(DATA EXTRACTS Opens)

(* ===== verification/Prelude.v ===== *)
(** * Nephe controller: verification library

    A model of the Nephe controller (the Go code under src/) with the theorems
    that make it correct.  Nephe enforces Antrea network policies on virtual
    machines of public clouds: it imports the machines that selectors describe,
    makes external entities of them for Antrea, and realizes the policies that
    Antrea computes as security groups of AWS and Azure.

    ** The program and its model

    Everything is a shallow embedding: methods are functions on explicit state,
    errors are values of sums, a nil dereference or failed type assertion is the
    outcome of a panic, and a goroutine that waits for ever is an outcome that
    blocks.  What is not under src/ (the cloud SDKs, the Kubernetes client, the
    watchers) is a parameter: a class of operations whose documented behaviour is
    a class of laws, with a simulated instance that satisfies them and on which
    the theorems are applied.

    - [Prelude]: hint databases, tactics, ranging over Go maps in an unspecified
      order ([MapRange]), generic lemmas.
    - [GoStrings], [GoNet], [GoCIDR], [GoFmt]: what the code uses of package
      strings, net and fmt: case, trimming, splitting, IP networks and their text,
      numbers and quoted strings.
    - [SecurityGroup]: pkg/cloud-provider/securitygroup: identifiers, cloud names,
      rules, members.
    - [RuleMerge]: the pure helpers of networkpolicy.go: merging and comparing
      members, and the deduplication of addresses and rules.
    - The network-policy reconciler (pkg/controllers/cloud/networkpolicy*.go).
      [NPState] is its state: a heap of groups, policies, trackers and pending
      items, since the Go code shares pointers, the indexers over it, and a state
      monad.  [NPPending] is networkpolicy_pendingitem.go, [NPGroups] the security
      groups, [NPPolicy] the policies and the status of machines, [NPSync] the
      synchronisation with the cloud, [NPController] the events, responses and
      the loop.  Requests to the cloud are queued by one step and answered by a
      later one, in any order and with any result.  [NPWatch] is the opening of the
      watches the events come from, against the class [WatchAPI].
    - The AWS plug-in: [AwsModel] (data, the class [EC2], the monad), [AwsConverters],
      [AwsSecurity] (aws_security.go), [Selector] (aws_filter_helpers.go and the
      webhook of selectors).
    - The Azure plug-in: [AzureModel] (data, the class [Azure], outcomes),
      [AzureRules] (azure_nsg_rules.go, azure_utils.go), [AzureQuery] (the
      resource-graph queries), [AzureSecurity] (azure_security.go, azure_nsg.go,
      azure_asg.go, azure_network_interfaces.go), [AzureView] (the reported view).
    - [Wrappers]: aws_api_wrappers.go, azure_api_wrappers.go and the resource-graph
      requests of azure_resourcegraph*.go: paged listings, iterators, creation and
      deletion over the calls of the SDKs.  The classes [EC2] and [Azure] are what
      the rest of the plug-ins sees of them.
    - [VirtualMachine]: the resource and how both plug-ins make it.
    - [Accounts]: cloudapi/internal: services as the class [CloudService], accounts,
      the inventory and its statistics.  [Inventory]: the services of both clouds
      (aws_ec2.go, azure_compute.go) as instances of the class.
    - [Credentials]: the credentials of accounts, read from secrets, compared and
      made into services, and the webhook that checks them.  [Webhooks]: updates and
      deletion of accounts, the webhooks of selectors and machines, and the SDK
      sessions of both clouds.
    - [Plugins]: the interface of a plug-in, the registry and the dispatcher of
      security-group requests, and both plug-ins as values of the interface.
    - [Poller] (account_poller.go) and [Controllers] (the account and selector
      controllers), against the class [KubeClient].
    - [Converter] (pkg/converter) against the class [EntityClient]; its timers are a
      list of events that come back at any time.
    - [VMPolicy]: the REST store of virtual machine policies and its table.

    ** What is proved

    - Reconciler ([NPInvariants], [NPSafety], [NPReach], [NPSystem], [NPRules],
      [NPRetry], [NPTheorems]): by induction over the steps, the groups and what
      the cloud was asked for agree, the indexes are consistent, groups follow
      their life cycle, nothing is sent before the initial synchronisation, and
      retries are bounded; the rules computed for a policy and those sent for a
      group are the ones the policies state.  Deduplication admits the same
      traffic ([RuleMerge]).
    - From a policy to a request ([NPDelivery], [NPReady], [NPChange], [NPRemoval]): the
      handler of an event returns and has asked for rules that admit exactly what
      the policies of the group allow, when a policy is new and its groups are
      ready, when the last group it waits for has been created (an appliedTo group
      or an address group), and when it comes again with other rules; when it is
      deleted, the rules of the others are asked for, or the members are taken out of
      the group if it was the last one.
    - From a request to the cloud: [PolicyEnforcement] composes the first of these
      with the AWS plug-in, down to the permissions of the group of EC2, and
      [AzureEnforcement] with the Azure plug-in, down to what the network security
      group decides about traffic.  [Dispatcher]: through the registry, a request
      reaches the plug-in that manages the VPC and is served as it serves it.
    - Histories of the reconciler ([NPMembers], [NPHistory]): a run together with the
      requests it made and the events it saw.  The last request for the members of
      a created address group is for the members the group has now, unless one of
      its requests failed; where that fails is stated with it.  [Enforcement]
      composes this with the AWS plug-in: when it serves that request, exactly the
      interfaces of these members are in the group of EC2.
    - AWS ([AwsTheorems], [AwsLaws], [AwsView]): each request leaves EC2 with the
      groups, permissions and memberships asked for, and the reported view is the
      cloud's.  [SelectorTheorems]: the filters select what the selector
      describes.  [WrappersTheorems]: paging returns the items of every page or the
      first error, iterators end with everything they hold, deletion is idempotent.
    - Azure ([AzureTheorems], [AzureLaws], [AzureMembers], [AzureSim]): the rules of a
      group are realized beside those of other groups, with priorities in
      Azure's range, and memberships are attached and detached as asked.
      [AzureFindings]: where the plug-in does not do what it means to.
    - Accounts and import ([AccountsTheorems], [CredentialsTheorems], [InventoryTheorems], [PluginsTheorems],
      [PollerTheorems], [PollerSim], [ControllersTheorems], [ImportTheorems]): the
      state of accounts is well-formed, admitted accounts are usable, requests reach the plug-in that manages
      the VPC, a poll never touches objects of others and converges when the API
      serves it, pollers run exactly for registered selectors, and, composed, a
      selector and one poll make objects of exactly the instances described.
    - Converter ([ConverterTheorems]): a handled event leaves the entity of the
      machine as the machine is, retry counts are bounded and retries end.
    - Theorems of kind error state what goes wrong where the code does not do what
      it means to; they are the ground of the recorded findings.

    ** Bounds and fuel

    Recursion is structural on lists nearly everywhere.  Loops that wait for the
    cloud have the number of attempts the code has ([retry_limit] of [EC2],
    [maxRetry] of the converter).  Loops whose number of rounds the server decides
    have fuel: [paged] one unit per page, and it returns the listing whenever the
    fuel is at least the number of pages; [iterate] as much as the iterator has
    items left, which its law decreases; [resetWatchers] one unit per attempt, since
    the code tries for ever and its theorem is about the attempt that succeeds.  Integers are [Z]; where the width matters the
    wrap-around is written out ([int32] of the priorities, [uint32] of the short
    identifiers, [uint64] of the statistics).

    ** Not modelled

    The text of JSON and what an SDK call does (parameters, with laws where the
    code relies on them), constructors of SDK clients, set-up of managers and of the
    API server (cmd/, pkg/apiserver/apiserver.go), logging, mutexes beyond making
    methods atomic, time (a timer fires at any later step), generated deep copies
    and tests. *)

From stdpp Require Export base tactics list gmap strings sets fin_maps pretty.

(DATA EXTRACTS Closes)

INSTRUCTIONS TO FOLLOW ->
From the records above, return each line where "waits" occurs.

RESPONSE FOR THIS EXERCISE ->
    outcome of a panic, and a goroutine that waits for ever is an outcome that
      ready, when the last group it waits for has been created (an appliedTo group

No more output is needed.